- Exercise objective
Filter these entries down to lines holding "intros".

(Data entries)

>>

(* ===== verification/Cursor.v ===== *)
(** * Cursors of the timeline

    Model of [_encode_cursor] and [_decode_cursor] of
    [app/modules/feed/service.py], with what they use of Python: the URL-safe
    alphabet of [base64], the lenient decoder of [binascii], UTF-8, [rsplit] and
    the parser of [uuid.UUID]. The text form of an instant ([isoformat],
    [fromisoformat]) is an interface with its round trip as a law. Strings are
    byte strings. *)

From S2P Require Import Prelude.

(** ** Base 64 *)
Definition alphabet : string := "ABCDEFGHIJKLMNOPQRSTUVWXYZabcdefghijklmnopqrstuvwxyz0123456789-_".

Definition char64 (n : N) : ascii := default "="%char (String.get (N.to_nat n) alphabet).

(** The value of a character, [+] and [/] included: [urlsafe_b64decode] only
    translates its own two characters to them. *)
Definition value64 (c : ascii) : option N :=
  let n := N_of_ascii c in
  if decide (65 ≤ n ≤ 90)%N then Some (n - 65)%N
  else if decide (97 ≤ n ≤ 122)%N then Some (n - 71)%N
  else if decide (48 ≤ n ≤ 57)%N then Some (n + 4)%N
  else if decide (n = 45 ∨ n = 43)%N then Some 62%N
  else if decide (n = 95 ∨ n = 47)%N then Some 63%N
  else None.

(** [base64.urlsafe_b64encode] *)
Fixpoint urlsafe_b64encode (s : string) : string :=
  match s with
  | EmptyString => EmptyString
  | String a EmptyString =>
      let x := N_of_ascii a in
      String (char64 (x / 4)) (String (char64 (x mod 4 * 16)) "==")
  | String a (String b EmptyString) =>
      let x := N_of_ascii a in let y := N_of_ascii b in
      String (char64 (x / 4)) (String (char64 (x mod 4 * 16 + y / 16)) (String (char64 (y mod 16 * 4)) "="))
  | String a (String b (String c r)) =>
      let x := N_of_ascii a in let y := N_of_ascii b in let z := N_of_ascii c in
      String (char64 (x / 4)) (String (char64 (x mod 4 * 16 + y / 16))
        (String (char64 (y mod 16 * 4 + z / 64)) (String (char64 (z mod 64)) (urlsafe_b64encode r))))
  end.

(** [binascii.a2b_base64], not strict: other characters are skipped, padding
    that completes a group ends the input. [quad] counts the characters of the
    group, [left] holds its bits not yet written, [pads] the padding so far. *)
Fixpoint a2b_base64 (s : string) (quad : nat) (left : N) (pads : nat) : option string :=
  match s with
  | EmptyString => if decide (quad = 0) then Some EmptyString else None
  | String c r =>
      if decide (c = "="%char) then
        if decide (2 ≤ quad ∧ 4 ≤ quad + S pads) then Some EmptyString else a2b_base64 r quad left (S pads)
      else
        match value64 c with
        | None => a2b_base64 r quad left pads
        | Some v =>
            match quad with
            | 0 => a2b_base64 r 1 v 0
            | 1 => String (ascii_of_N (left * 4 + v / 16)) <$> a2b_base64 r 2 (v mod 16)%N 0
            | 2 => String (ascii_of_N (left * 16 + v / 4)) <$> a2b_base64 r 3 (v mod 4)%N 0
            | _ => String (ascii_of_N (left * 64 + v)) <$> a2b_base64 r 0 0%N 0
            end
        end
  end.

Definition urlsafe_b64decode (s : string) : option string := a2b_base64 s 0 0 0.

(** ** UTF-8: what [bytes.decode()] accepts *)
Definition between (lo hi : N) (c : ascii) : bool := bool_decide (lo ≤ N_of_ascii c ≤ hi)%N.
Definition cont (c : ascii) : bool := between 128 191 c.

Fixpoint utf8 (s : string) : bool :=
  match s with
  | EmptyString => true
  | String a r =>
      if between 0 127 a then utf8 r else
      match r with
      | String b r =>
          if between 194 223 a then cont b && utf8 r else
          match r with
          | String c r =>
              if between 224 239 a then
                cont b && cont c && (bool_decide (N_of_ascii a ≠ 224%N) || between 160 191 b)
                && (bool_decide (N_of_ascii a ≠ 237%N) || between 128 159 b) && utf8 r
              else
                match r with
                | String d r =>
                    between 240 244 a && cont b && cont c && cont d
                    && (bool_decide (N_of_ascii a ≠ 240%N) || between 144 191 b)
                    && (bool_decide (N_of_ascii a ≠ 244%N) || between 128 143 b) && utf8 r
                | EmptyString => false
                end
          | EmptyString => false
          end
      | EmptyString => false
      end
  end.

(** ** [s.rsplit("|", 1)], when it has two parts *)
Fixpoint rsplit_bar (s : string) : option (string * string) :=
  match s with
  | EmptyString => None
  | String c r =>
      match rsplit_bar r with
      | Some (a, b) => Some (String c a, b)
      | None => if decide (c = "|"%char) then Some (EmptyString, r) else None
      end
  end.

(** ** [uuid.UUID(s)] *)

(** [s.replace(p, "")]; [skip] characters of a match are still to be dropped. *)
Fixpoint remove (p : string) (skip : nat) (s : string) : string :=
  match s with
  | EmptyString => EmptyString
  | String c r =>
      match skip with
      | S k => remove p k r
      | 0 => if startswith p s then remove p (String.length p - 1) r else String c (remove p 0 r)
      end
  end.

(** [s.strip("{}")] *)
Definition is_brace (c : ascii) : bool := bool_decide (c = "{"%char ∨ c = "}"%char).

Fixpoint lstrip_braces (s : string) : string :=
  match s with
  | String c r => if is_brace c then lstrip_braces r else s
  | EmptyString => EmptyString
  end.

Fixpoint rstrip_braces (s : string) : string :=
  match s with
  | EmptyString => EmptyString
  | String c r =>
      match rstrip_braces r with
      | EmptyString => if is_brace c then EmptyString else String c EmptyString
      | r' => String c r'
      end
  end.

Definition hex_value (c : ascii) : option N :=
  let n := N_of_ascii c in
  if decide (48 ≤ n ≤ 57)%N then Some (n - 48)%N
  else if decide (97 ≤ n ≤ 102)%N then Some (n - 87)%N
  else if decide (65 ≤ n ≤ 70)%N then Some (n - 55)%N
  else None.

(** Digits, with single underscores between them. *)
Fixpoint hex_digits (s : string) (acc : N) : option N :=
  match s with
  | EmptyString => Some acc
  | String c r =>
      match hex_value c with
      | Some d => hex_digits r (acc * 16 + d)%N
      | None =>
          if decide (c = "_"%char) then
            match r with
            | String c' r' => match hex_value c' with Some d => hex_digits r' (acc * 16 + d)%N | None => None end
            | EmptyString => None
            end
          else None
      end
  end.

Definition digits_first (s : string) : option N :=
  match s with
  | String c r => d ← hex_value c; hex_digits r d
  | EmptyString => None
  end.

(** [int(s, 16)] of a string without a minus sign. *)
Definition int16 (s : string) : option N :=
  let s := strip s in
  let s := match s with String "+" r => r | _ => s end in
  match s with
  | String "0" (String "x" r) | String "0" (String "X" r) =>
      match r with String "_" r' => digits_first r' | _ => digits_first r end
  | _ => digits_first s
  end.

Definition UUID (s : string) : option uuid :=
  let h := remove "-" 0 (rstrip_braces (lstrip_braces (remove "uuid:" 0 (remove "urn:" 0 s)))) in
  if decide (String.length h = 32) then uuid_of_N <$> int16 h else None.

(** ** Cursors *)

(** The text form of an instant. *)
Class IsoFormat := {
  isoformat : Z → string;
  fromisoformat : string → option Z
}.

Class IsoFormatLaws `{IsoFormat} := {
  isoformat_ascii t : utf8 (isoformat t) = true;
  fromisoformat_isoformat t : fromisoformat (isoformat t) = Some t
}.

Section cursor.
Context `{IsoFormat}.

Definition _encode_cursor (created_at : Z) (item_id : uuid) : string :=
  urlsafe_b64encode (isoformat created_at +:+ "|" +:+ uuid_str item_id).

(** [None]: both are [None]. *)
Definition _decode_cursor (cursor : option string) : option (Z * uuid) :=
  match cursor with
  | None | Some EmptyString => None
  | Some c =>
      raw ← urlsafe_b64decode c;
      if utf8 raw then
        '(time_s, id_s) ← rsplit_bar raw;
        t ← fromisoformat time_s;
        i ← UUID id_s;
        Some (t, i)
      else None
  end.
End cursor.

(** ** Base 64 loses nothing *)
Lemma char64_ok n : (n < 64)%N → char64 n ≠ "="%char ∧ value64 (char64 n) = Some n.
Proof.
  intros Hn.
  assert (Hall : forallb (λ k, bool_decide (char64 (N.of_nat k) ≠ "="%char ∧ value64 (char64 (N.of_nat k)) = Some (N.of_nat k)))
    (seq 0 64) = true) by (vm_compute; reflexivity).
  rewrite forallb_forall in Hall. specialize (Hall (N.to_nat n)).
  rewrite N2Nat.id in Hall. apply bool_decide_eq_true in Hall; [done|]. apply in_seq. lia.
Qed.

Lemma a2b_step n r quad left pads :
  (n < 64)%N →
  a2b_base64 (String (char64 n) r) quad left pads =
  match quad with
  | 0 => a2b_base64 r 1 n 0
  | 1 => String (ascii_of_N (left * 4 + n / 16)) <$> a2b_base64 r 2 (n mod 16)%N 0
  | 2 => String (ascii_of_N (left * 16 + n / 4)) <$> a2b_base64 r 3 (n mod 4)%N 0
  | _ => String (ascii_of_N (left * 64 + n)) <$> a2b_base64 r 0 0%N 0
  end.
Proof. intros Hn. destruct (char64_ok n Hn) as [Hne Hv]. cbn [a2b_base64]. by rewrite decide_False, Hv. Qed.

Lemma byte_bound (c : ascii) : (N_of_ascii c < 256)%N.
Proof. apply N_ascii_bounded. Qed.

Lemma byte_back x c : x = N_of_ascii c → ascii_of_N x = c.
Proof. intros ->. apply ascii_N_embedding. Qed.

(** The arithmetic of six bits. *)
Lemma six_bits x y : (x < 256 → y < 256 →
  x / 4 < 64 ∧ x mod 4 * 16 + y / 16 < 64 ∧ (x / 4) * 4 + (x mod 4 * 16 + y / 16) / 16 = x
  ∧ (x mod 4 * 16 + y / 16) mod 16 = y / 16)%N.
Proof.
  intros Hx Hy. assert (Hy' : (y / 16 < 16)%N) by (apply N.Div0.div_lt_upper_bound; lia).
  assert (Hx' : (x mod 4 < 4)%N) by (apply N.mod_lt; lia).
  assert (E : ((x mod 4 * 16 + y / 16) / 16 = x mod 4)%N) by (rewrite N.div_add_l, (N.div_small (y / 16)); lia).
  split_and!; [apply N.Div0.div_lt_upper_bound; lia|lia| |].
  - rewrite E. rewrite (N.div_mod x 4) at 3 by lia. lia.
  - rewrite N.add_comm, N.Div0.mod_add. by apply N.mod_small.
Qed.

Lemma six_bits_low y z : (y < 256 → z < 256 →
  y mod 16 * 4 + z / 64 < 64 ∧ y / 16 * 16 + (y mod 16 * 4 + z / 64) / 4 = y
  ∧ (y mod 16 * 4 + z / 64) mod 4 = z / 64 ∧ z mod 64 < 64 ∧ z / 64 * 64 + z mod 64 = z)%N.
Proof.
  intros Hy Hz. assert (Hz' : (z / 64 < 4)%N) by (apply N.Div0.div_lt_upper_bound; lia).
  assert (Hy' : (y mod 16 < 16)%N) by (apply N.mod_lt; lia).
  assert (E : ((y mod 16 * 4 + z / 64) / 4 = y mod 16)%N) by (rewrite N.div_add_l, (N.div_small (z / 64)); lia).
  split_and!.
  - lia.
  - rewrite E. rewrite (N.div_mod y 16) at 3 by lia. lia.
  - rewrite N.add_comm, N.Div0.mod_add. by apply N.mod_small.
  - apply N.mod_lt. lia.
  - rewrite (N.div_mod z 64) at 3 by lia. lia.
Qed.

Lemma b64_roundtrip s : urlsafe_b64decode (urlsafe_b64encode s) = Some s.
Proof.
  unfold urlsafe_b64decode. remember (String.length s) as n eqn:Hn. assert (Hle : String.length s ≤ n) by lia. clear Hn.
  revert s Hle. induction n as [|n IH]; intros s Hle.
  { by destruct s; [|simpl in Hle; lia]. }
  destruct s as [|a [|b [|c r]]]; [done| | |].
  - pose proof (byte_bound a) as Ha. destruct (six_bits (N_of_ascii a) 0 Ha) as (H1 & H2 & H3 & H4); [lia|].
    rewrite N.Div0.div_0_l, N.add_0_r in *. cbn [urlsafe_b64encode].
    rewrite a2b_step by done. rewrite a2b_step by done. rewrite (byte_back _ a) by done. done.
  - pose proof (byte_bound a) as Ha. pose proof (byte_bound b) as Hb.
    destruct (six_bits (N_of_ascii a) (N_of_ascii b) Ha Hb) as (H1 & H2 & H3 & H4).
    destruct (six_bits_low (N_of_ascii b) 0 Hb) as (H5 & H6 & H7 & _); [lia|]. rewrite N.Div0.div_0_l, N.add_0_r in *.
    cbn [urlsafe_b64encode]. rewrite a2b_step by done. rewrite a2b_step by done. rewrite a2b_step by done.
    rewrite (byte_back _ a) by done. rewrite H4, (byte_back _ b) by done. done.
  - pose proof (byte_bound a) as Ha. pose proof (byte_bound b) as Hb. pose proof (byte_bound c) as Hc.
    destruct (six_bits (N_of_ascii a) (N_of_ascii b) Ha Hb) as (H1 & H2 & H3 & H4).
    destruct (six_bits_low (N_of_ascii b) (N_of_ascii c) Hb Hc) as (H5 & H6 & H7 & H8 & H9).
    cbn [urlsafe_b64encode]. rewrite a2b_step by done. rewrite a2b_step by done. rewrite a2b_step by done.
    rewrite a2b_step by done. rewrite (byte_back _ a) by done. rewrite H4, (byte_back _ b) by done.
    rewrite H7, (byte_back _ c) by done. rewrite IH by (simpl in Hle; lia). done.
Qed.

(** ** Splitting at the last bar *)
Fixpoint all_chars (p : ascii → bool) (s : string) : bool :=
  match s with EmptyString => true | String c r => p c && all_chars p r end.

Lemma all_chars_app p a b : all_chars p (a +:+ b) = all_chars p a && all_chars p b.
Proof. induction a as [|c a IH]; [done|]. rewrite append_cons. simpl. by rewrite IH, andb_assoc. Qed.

<<

- Exercise solution
  intros Hn.
Proof. intros Hn. destruct (char64_ok n Hn) as [Hne Hv]. cbn [a2b_base64]. by rewrite decide_False, Hv. Qed.
Proof. intros ->. apply ascii_N_embedding. Qed.
  intros Hx Hy. assert (Hy' : (y / 16 < 16)%N) by (apply N.Div0.div_lt_upper_bound; lia).
  intros Hy Hz. assert (Hz' : (z / 64 < 4)%N) by (apply N.Div0.div_lt_upper_bound; lia).
  revert s Hle. induction n as [|n IH]; intros s Hle.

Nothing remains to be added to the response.